# echo pb 251 starting issues



## 2cyclefanatic (Apr 22, 2011)

my neighbor (who's 87 years old, and coincidentally my barber) has a 2 year old echo handheld blower. his problem is he went to start it one day, and it wouldnt fire. i have looked over the entire motor, tested for spark (got plenty-i actually shocked myself its that powerful) and tried replacing the original plug with a brand new one. both plugs have the same numbers on them. however, i noticed with the old plug it would fire for 2 seconds then quit. with the new plug, it doesnt even fire, even though it has plenty of spark. can you guys help me (actually, my neighbor- i care about him alot)?


----------



## 30yearTech (Sep 14, 2006)

STOP! Don't do anything else to it, put the spark plug back in and take it to an authorized warranty dealer. Echo units have a 5 year consumer warranty, so if it's only 2 years old, it is still under warranty.


----------



## 2cyclefanatic (Apr 22, 2011)

he already did that. they told him he's better off buying a new one


----------



## 30yearTech (Sep 14, 2006)

Was it run without oil mixed in the fuel? It's not a spark problem if it's not worth repairing, in addition to the 5 year warranties, Echo units carry a lifetime warranty on the ignition module for the part only.
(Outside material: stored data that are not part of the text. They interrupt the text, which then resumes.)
(** Memory written inside one array only. *)
Lemma regions_apart gF (Fin : Final gF) a b : In a (wg_arrays gF) -> In b (wg_arrays gF) -> wa_name a <> wa_name b ->
  (array_end a <= wa_base b \/ array_end b <= wa_base a)%Z.
Proof.
  intros Ia Ib N. destruct (ForallOrdPairs_In (as_order _ _ (iv_arrays _ final)) _ _ Ia Ib) as [E|[E|E]]; [now subst|auto|auto].
Qed.

Lemma agree_array gF (Fin : Final gF) g r st x a ty m r1 :
  inv g -> ext g gF -> agree gF g r st -> wg_array_find x g = Some a -> Del x = Some ty ->
  (forall y, ~ (wa_base a <= y < array_end a)%Z -> m y = s_mem st y) ->
  (forall vs, e_arr r1 x = Some vs -> holds m a ty vs) ->
  e_scal r1 = e_scal r -> e_seen r1 x = true ->
  (forall y, y <> x -> e_arr r1 y = e_arr r y /\ e_seen r1 y = e_seen r y) ->
  agree gF g r1 (mkSt (s_locals st) m (s_calls st)).
Proof.
  intros Iv X A F D Out Hh Es En Ey. destruct (array_place g x a Iv X F) as (Ia & Lo & Hi).
  destruct (array_find_in x g a F) as [_ Nx].
  destruct A as [A1 A2 A3 A4 A5 A6]. split; cbn [s_locals s_mem s_calls].
  - exact A1.
  - now rewrite Es.
  - intros y ws Ew. destruct (list_eq_dec ascii_dec y x) as [->|Ny].
    + exists a, ty. auto.
    + rewrite (proj1 (Ey y Ny)) in Ew. destruct (A3 y ws Ew) as (b & tb & Fb & Db & Lb & Kb). exists b, tb.
      split; [exact Fb|]. split; [exact Db|]. split; [exact Lb|]. intros k v N. destruct (Kb k v N) as (K1 & K2 & K3).
      split; [exact K1|]. split; [exact K2|]. rewrite <- K3. f_equal. apply read_ext. intros z Hz. apply Out.
      destruct (array_place g y b Iv X Fb) as (Ib & _ & _). destruct (array_find_in y g b Fb) as [_ Nb].
      destruct (array_typed g y b Iv Fb) as (tb' & Db' & Ob). rewrite Db in Db'. injection Db' as <-.
      assert (Hk : (Z.of_nat k < wa_total b)%Z) by (rewrite <- Lb; apply Nat2Z.inj_lt, nth_error_Some; congruence).
      destruct (elem_inside b tb k Ob Hk) as [E1 E2]. destruct (regions_apart gF Fin a b Ia Ib ltac:(congruence)); lia.
  - intros b z Ib Sb Hz. rewrite Out.
    + apply (A4 b z Ib); [|exact Hz]. destruct (list_eq_dec ascii_dec (wa_name b) x) as [E|N]; [rewrite E in Sb; congruence|].
      now rewrite <- (proj2 (Ey _ N)).
    + destruct (list_eq_dec ascii_dec (wa_name b) x) as [E|N]; [rewrite E in Sb; congruence|].
      destruct (regions_apart gF Fin a b Ia Ib ltac:(congruence)); lia.
  - intros y ws Ew. destruct (list_eq_dec ascii_dec y x) as [->|Ny]; [exact En|].
    destruct (Ey y Ny) as [E1 E2]. rewrite E2. rewrite E1 in Ew. now apply (A5 y ws).
  - intros k b N. rewrite Out; [now apply A6|]. pose proof strings_fit. assert (k < List.length (wb_data (wg_strings gF))) by (apply nth_error_Some; congruence). lia.
Qed.

(** What an expression evaluates to does not depend on the arrays bound before. *)
Lemma eval_seen k r r' e : e_scal r = e_scal r' -> e_arr r = e_arr r' -> eval consts k r e = eval consts k r' e.
Proof.
  intros Es Ea. revert e; induction k as [|k IH]; intros e; [reflexivity|]. cbn [eval].
  destruct (he_data e); try reflexivity.
  - destruct (const_of consts name) as [[c v]|]; [apply IH|now rewrite Es].
  - now rewrite Ea.
  - destruct indices as [|i [|]]; try reflexivity. now rewrite Ea, IH.
  - now rewrite !IH.
Qed.

(** *** The host's view *)

(** An argument in its 8-byte slot. *)
Definition slot_holds (m : Z -> Z) (slot : Z) (a : PArg) : Prop :=
  match a with
  | PA_int z => load_val A_i32 (read_mem m slot 4) = VI z
  | PA_float b => load_val A_f64 (read_mem m slot 8) = VF b
  | PA_text s => exists p, load_val A_i32 (read_mem m slot 4) = VI p /\
      load_val A_i32 (read_mem m (slot + 4) 4) = VI (Z.of_nat (List.length s)) /\ read_mem m p (List.length s) = s
  end.

(** The call that makes the host show a print. *)
Definition shown (e : Event) (p : Print) : Prop :=
  match e, p with
  | Call f [VI ptr; VI n] m, P_text s => f = 0%Z /\ n = Z.of_nat (List.length s) /\ read_mem m ptr (List.length s) = s
  | Call f [VI ptr; VI n; VI slots; VI argc] m, P_fmt s args =>
      f = 1%Z /\ n = Z.of_nat (List.length s) /\ read_mem m ptr (List.length s) = s /\ argc = Z.of_nat (List.length args) /\
      forall j a, nth_error args j = Some a -> slot_holds m (slots + 8 * Z.of_nat j) a
  | _, _ => False
  end.

(** [code], emitted from [g] to [g'] and declaring the arrays [names], takes an environment to the
    environments, and shows the prints, of [act]. *)
Definition does (g g' : Wg) (code : list Instr) (names : list cstr) (act : nat -> Env -> Env -> list Print -> Prop) : Prop :=
  emits g g' code /\ wf_code code = true /\ inv g' /\ map wa_name (wg_arrays g') = map wa_name (wg_arrays g) ++ names /\
  forall gF (Fin : Final gF) n r st r' out, ext g' gF -> agree gF g r st -> act n r r' out ->
    exists st' evs, run n code st [] = Norm st' [] /\ agree gF g' r' st' /\ s_calls st' = s_calls st ++ evs /\ Forall2 shown evs out.

Lemma does_nil g : inv g -> does g g [] [] (fun _ r r' out => r' = r /\ out = []).
Proof.
  intros Iv. split; [apply emits_nil|]. split; [reflexivity|]. split; [exact Iv|]. split; [now rewrite app_nil_r|].
  intros gF Fin n r st r' out _ A [-> ->]. exists st, []. now rewrite app_nil_r.
Qed.

Lemma does_app a b c x y ns ms act1 act2 :
  does a b x ns act1 -> does b c y ms act2 ->
  does a c (x ++ y) (ns ++ ms) (fun n r r' out => exists r1 o1 o2, act1 n r r1 o1 /\ act2 n r1 r' o2 /\ out = o1 ++ o2).
Proof.
  intros (E1 & W1 & I1 & N1 & R1) (E2 & W2 & I2 & N2 & R2). split; [now apply (emits_app a b c)|]. split; [now rewrite wf_app, W1, W2|].
  split; [exact I2|]. split; [now rewrite N2, N1, app_assoc|].
  intros gF Fin n r st r' out X A (r1 & o1 & o2 & H1 & H2 & ->).
  destruct (R1 gF Fin n r st r1 o1 (ext_trans _ _ _ (proj1 E2) X) A H1) as (s1 & v1 & Q1 & G1 & C1 & S1).
  destruct (R2 gF Fin n r1 s1 r' o2 X G1 H2) as (s2 & v2 & Q2 & G2 & C2 & S2).
  exists s2, (v1 ++ v2). split; [now rewrite exec_app, Q1|]. split; [exact G2|]. split; [now rewrite C2, C1, app_assoc|now apply Forall2_app].
Qed.

Lemma does_impl g g' x ns act act' :
  (forall n r r' out, act' n r r' out -> act n r r' out) -> does g g' x ns act -> does g g' x ns act'.
Proof.
  intros K (E & W & I & N & R). split; [exact E|]. split; [exact W|]. split; [exact I|]. split; [exact N|]. intros. eapply R; eauto.
Qed.

(** *** Scalars *)

Lemma set_at_nth {A} (l : list A) i j (v : A) :
  nth_error (set_at l i v) j = if i =? j then option_map (fun _ => v) (nth_error l j) else nth_error l j.
Proof.
  revert i j; induction l as [|x l IH]; intros i j; [destruct j, i; cbn; try reflexivity; now destruct (_ =? _)|].
  destruct i as [|i], j as [|j]; cbn; try reflexivity. apply IH.
Qed.

Lemma Forall2_set_at {A B} (P : A -> B -> Prop) l m i x y :
  Forall2 P l m -> nth_error l i = Some x -> P x y -> Forall2 P l (set_at m i y).
Proof.
  intros F. revert i; induction F as [|a b l m Hab F IH]; intros [|i] Hx Hy; try discriminate; cbn.
  - injection Hx as <-. now constructor.
  - constructor; [exact Hab|]. now apply IH.
Qed.

Lemma Forall2_nth_ex {A B} (P : A -> B -> Prop) l m i x : Forall2 P l m -> nth_error l i = Some x -> exists y, nth_error m i = Some y /\ P x y.
Proof.
  intros F. revert i; induction F as [|a b l m Hab F IH]; intros [|i] Hx; try discriminate.
  - injection Hx as <-. now exists b.
  - exact (IH i Hx).
Qed.

Lemma agree_set gF (Fin : Final gF) g r st x i v :
  agree gF g r st -> local_find (wg_locals gF) x 0 = Some i -> value_ok v -> Gam x = Some (vtype v) ->
  forall n stk, exists st', run n [I_set i] st (v :: stk) = Norm st' stk /\ agree gF g (set_scal r x v) st' /\ s_calls st' = s_calls st.
Proof.
  intros A F V G n stk. destruct (local_find_nth _ _ _ _ F) as (_ & l & L & Nl). rewrite Nat.sub_0_r in L.
  pose proof (proj1 (Forall_forall _ _) (lo_types _ _ (iv_locals _ final)) l (nth_error_In _ _ L)) as T. cbn beta in T.
  rewrite Nl, G in T. injection T as T.
  destruct (Forall2_nth_ex _ _ _ _ _ (ag_locals _ _ _ _ A) L) as (w & Nw & Vw & Tw).
  exists (mkSt (set_at (s_locals st) i v) (s_mem st) (s_calls st)). split; [|split; [|reflexivity]].
  - cbn. rewrite Nw, T, Tw, Z.eqb_refl. reflexivity.
  - destruct A as [A1 A2 A3 A4 A5 A6]. split; cbn [s_locals s_mem s_calls set_scal e_scal e_arr e_seen]; auto.
    + apply (Forall2_set_at _ _ _ _ l); auto.
    + intros y u E. unfold upd in E. destruct (cstr_eqb x y) eqn:C.
      * apply cstr_eqb_eq in C. subst y. injection E as <-. exists i. split; [exact F|]. now rewrite set_at_nth, Nat.eqb_refl, Nw.
      * destruct (A2 y u E) as (j & Fj & Nj). exists j. split; [exact Fj|]. rewrite set_at_nth.
        destruct (Nat.eqb_spec i j) as [->|]; [|exact Nj]. destruct (local_find_nth _ _ _ _ Fj) as (_ & l' & L' & Nl').
        rewrite Nat.sub_0_r, L in L'. injection L' as <-. rewrite <- Nl, Nl', cstr_eqb_refl in C. discriminate.
Qed.

(** *** Operands *)

Definition operand (wt : Z) (e : HirExpr) (r : Env) (vs : list val) : Prop :=
  exists k v, eval consts k r e = Some v /\ vs = [coerce wt v].

Lemma wt_as_expr wt e : wt_as consts Gam Del wt e = true -> wt_expr consts Gam Del e = true.
Proof. intros W. now apply andb_true_iff in W. Qed.

Lemma wt_as_type wt e k r v : env_ok (Gam := Gam) (Del := Del) r -> wt_as consts Gam Del wt e = true -> eval consts k r e = Some v ->
  value_ok v /\ (vtype v = wt \/ wt = WT_F64).
Proof.
  intros Eo W E. apply andb_true_iff in W as [W C]. destruct (eval_typed k r e v Eo W E) as [V T]. split; [exact V|].
  apply orb_true_iff in C as [C|C]; [left|right].
  - apply Z.eqb_eq in C. now rewrite T.
  - apply andb_true_iff in C as [C _]. now apply Z.eqb_eq.
Qed.

Section Parts.
Variable emit : HirExpr -> Wg -> res Wg.
Hypothesis sim : emit_sim emit.
Hypothesis grows : forall e, extends (emit e).

Lemma operand_sim wt e g g' :
  wt_as consts Gam Del wt e = true -> inv g -> emit_operand emit wt e g = Ok g' -> wg_local_count g' <= 256 ->
  exists code, pushes g g' code (operand wt e).
Proof.
  intros W Iv E Hc. unfold emit_operand in E. unfold operand, coerce. destruct (wt =? WT_F64)%Z.
  - exact (as_float_sim emit sim e g g' (wt_as_expr _ _ W) Iv E Hc).
  - exact (sim e g g' (wt_as_expr _ _ W) Iv E Hc).
Qed.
Check the compression, or take the muffler off and have a look at the piston and cylinder, this should tell the story.


----------



## 2cyclefanatic (Apr 22, 2011)

he has always run a 32:1 mixture in the blower. all major components look to be clean. i'm still stumped


----------



## 30yearTech (Sep 14, 2006)

If that's the case then why did the service dealer tell him that he was better off buying a new one? You should try a different Echo dealer!


----------



## 2cyclefanatic (Apr 22, 2011)

honestly i have no idea. but i havent had a chance to look at it since i've been busy with school, but next time i do i'll update you on any progress (or backtrack) i make


----------